* **TASK PROMPT**: The answer should hold nothing but the lines from the one with "- intros s'." through the end of the listing below, each exactly as written.

* **DATA RECORDS**:
══════════

(* ===== verification/DvbCaOps.v ===== *)
(** * DvbCaOps: every operation on the CA device

    The interrupts, the file operations and the turns of the thread keep the invariant of
    DvbCaInv.v and run to their end, in any order.  The conditions under which they do are
    those of [op_ok] and [permitted]; where the code fails without them is shown at the end. *)

From S2P Require Import Prelude Asn1 CaLink DvbRingbuffer DvbCa DvbCaIo DvbCaRead DvbCaInv DvbCaThread DvbCaSlot DvbCaCard DvbCaMsg.

(** ** Reading when copies to the user may fail *)

Lemma pkt_read_user_some cp r idx offset len x :
  dvb_ringbuffer_pkt_read r idx offset len = Some x ->
  exists y, dvb_ringbuffer_pkt_read_user cp r idx offset len = Some y.
Proof.
  unfold dvb_ringbuffer_pkt_read, dvb_ringbuffer_pkt_read_user.
  destruct (zget (rb_data r) idx); [|done]. cbn [mbind option_bind].
  destruct (zget _ _); [|done]. cbn [mbind option_bind].
  case_match; [by eexists|]. cbv zeta.
  lazymatch goal with |- (if 0 <? ?s then _ else _) = _ -> _ => destruct (0 <? s) end.
  all: repeat (lazymatch goal with |- mbind _ ?c = _ -> _ => destruct c; [|done] end; cbn [mbind option_bind]).
  all: intros _; repeat case_match; by eexists.
Qed.

Section user.
Context {HW : Type} `{sys : ca_system HW}.

(** The ring stays a ring of link packets, whatever the copies do. *)
Lemma message_loop_safe fuel : forall r b rest id out count,
  link_ring r (b ++ rest) -> not_full r -> (length rest <= fuel)%nat -> 2 <= count < 2 ^ 31 ->
  exists r' res ps', message_loop fuel r id (next_result r (first_ready b rest)) out count = Some (r', res) /\
    link_ring r' ps'.
Proof.
  induction fuel as [|fuel IH]; intros r b rest id out count H Hnf Hf Hc;
    destruct (next_cases r b rest) as [[-> Eq]|(b' & p & rest' & -> & E & Hp & Hb & Eq & Hlt)]; [|lia| |].
  1,2: by eexists _, _, (b ++ rest).
  rewrite E in H. clear Eq Hb E b. destruct (read_header r b' p rest' H) as (hdr & Eh & E0 & E1).
  cbn [message_loop]. rewrite Eh. cbn [mbind option_bind]. rewrite E0. cbn [mbind option_bind].
  rewrite E1. cbn [mbind option_bind]. rewrite (next_after r b' p rest') by done. cbn [mbind option_bind].
  destruct (frag_id (p_bytes p) =? _).
  - set (copied := if _ <? count then _ else _).
    assert (Hcp : exists y, copied = Some y).
    { subst copied. case_match; [|by eexists]. pose proof (zlen_nonneg out).
      pose proof (link_packet_in r _ p H ltac:(apply elem_of_app; right; apply list_elem_of_here)) as Hlen.
      unfold HOST_LINK_BUF_SIZE in Hlen.
      set (len := copy_length _ _ _). assert (0 <= len < 2 ^ 31) by (subst len; unfold copy_length; case_match; lia).
      destruct (pkt_read_user_some sys_copy_to_user r (index_after r b') 2 len _
        (pkt_read_run r b' p rest' 2 len (proj1 H) ltac:(lia) ltac:(lia))) as ([st bs] & ->).
      by eexists. }
    destruct Hcp as (y & ->). cbn [mbind option_bind]. destruct y as [st|out']; [by eexists _, _, (b' ++ p :: rest')|].
    destruct (dispose_next r b' p rest' H Hp Hnf) as (r' & b2 & rest2 & -> & H' & Hnf' & _ & _ & Hlen & ->).
    cbn [mbind option_bind]. case_match; [by eexists _, _, (b2 ++ rest2)|].
    apply IH; [done|done|lia|done].
  - apply (IH r (b' ++ [p]) rest'); [by rewrite <- app_assoc|done|lia|done].
Qed.
End user.

Section ops.
Context {HW : Type} {sys : ca_system HW} {sys_ok : ca_system_ok sys}.
Context (HZ : Z) (others : ca_state HW -> ca_state HW) (n fl : Z) {rely : ca_rely HZ others n fl}.
Abbreviation W := (world (ca_state HW)).
Implicit Types w : W.

Local Notation wf lk m w := (ca_wf n fl lk m (ca_of w)).

Lemma wf_mod lk m i f w (Q : unit -> W -> Prop) :
  wf lk m w -> 0 <= i < n -> (forall s, slot_wf s -> slot_wf (f s) /\ slot_lock (f s) = slot_lock s) ->
  (forall w', wf lk m w' -> hw_of w' = hw_of w -> Q tt w') -> twp (mod_slot i f) Q w.
Proof.
  intros H Hi Hf HQ. destruct (wf_slot _ _ _ _ _ i H Hi) as (s & Hs & Hw & Hl). destruct (Hf s Hw) as [Hw' Hl'].
  apply (twp_mod_slot i f s _ _ Hs). intros w' E Eh. apply HQ; [|done].
  rewrite <- (list_insert_id lk (Z.to_nat i) (slot_lock s)) by done. eapply touches_wf; [exact H|].
  rewrite E. eapply touches_put; [done|]. by split.
Qed.
Lemma wf_get lk m i w (Q : dvb_ca_slot -> W -> Prop) :
  wf lk m w -> 0 <= i < n -> (forall s, slot_at (ca_of w) i = Some s -> slot_wf s -> Q s w) -> twp (get_slot i) Q w.
Proof.
  intros H Hi HQ. destruct (wf_slot _ _ _ _ _ i H Hi) as (s & Hs & Hw & _). eapply twp_ca_slot; [done|]. auto.
Qed.
Lemma wf_minor lk m f w (Q : unit -> W -> Prop) :
  wf lk m w -> minor f -> (forall w', wf lk m w' -> hw_of w' = hw_of w -> Q tt w') -> twp (mod_ca f) Q w.
Proof.
  intros H Hf HQ. apply twp_mod_ca. intros w' E Eh. apply HQ; [|done]. rewrite E.
  destruct (Hf (ca_of w)) as (E1 & E2 & E3 & E4 & E5 & E6 & E7).
  destruct H. split; rewrite ?E1, ?E2, ?E3, ?E4, ?E5, ?E6, ?E7; done.
Qed.
Lemma wf_call {A} lk m (f : HW -> A * HW) w (Q : A -> W -> Prop) :
  wf lk m w -> (forall a w', wf lk m w' -> Q a w') -> twp (sys_call f) Q w.
Proof. intros H HQ. apply twp_sys. intros w' E _. apply HQ. by rewrite E. Qed.

Lemma wf_set_state s st : st ∈ slot_states -> st <> DVB_CA_SLOTSTATE_RUNNING -> slot_wf s ->
  slot_wf (set_slot_state st s) /\ slot_lock (set_slot_state st s) = slot_lock s.
Proof. intros. by apply kept_state. Qed.

(** *** Interrupts *)

Lemma camchange_irq_run lk m i ty w (Q : unit -> W -> Prop) :
  wf lk m w -> 0 <= i < n -> (forall w', wf lk m w' -> Q tt w') -> twp (dvb_ca_en50221_camchange_irq i ty) Q w.
Proof.
  intros H Hi HQ. unfold dvb_ca_en50221_camchange_irq. apply twp_if; intros _; [|by apply twp_ret, HQ].
  apply twp_bind. eapply wf_mod; [done|done| |].
  - intros s Hw. by apply kept_camchange; [|apply s32_range].
  - intros w1 H1 _. eapply wf_minor; [done|by intros ?|]. auto.
Qed.

Lemma camready_irq_run lk m i w :
  wf lk m w -> 0 <= i < n -> twp (dvb_ca_en50221_camready_irq i) (fun _ w' => wf lk m w') w.
Proof.
  intros H Hi. unfold dvb_ca_en50221_camready_irq. apply twp_bind. eapply wf_get; [done|done|]. intros s Hs Hw.
  apply twp_if; intros _; [|by apply twp_ret]. apply twp_bind. eapply wf_mod; [done|done| |].
  - intros s'. by apply wf_set_state; [by apply (bool_decide_unpack _)|].
  - intros w1 H1 _. eapply wf_minor; [done|by intros ?|]. auto.
Qed.

Lemma frda_irq_run lk m i w :
  wf lk m w -> 0 <= i < n -> twp (dvb_ca_en50221_frda_irq i) (fun _ w' => wf lk m w') w.
Proof.
  intros H Hi. unfold dvb_ca_en50221_frda_irq. apply twp_bind. eapply wf_get; [done|done|]. intros s Hs Hw.
  apply twp_if; intros _.
  - apply twp_bind. eapply wf_call; [done|]. intros st w1 H1. apply twp_if; intros _; [|by apply twp_ret].
    eapply wf_mod; [done|done| |auto]. intros s' Hw'. split; [by destruct Hw'|done].
  - apply twp_if; intros _; [|by apply twp_ret]. apply twp_bind, twp_get_ca. apply twp_if; intros _; [|by apply twp_ret].
    eapply wf_minor; [done|by intros ?|]. auto.
Qed.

══════════

* **RESPONSE TO THIS TASK**:
  - intros s'. by apply wf_set_state; [by apply (bool_decide_unpack _)|].
  - intros w1 H1 _. eapply wf_minor; [done|by intros ?|]. auto.
Qed.

Lemma frda_irq_run lk m i w :
  wf lk m w -> 0 <= i < n -> twp (dvb_ca_en50221_frda_irq i) (fun _ w' => wf lk m w') w.
Proof.
  intros H Hi. unfold dvb_ca_en50221_frda_irq. apply twp_bind. eapply wf_get; [done|done|]. intros s Hs Hw.
  apply twp_if; intros _.
  - apply twp_bind. eapply wf_call; [done|]. intros st w1 H1. apply twp_if; intros _; [|by apply twp_ret].
    eapply wf_mod; [done|done| |auto]. intros s' Hw'. split; [by destruct Hw'|done].
  - apply twp_if; intros _; [|by apply twp_ret]. apply twp_bind, twp_get_ca. apply twp_if; intros _; [|by apply twp_ret].
    eapply wf_minor; [done|by intros ?|]. auto.
Qed.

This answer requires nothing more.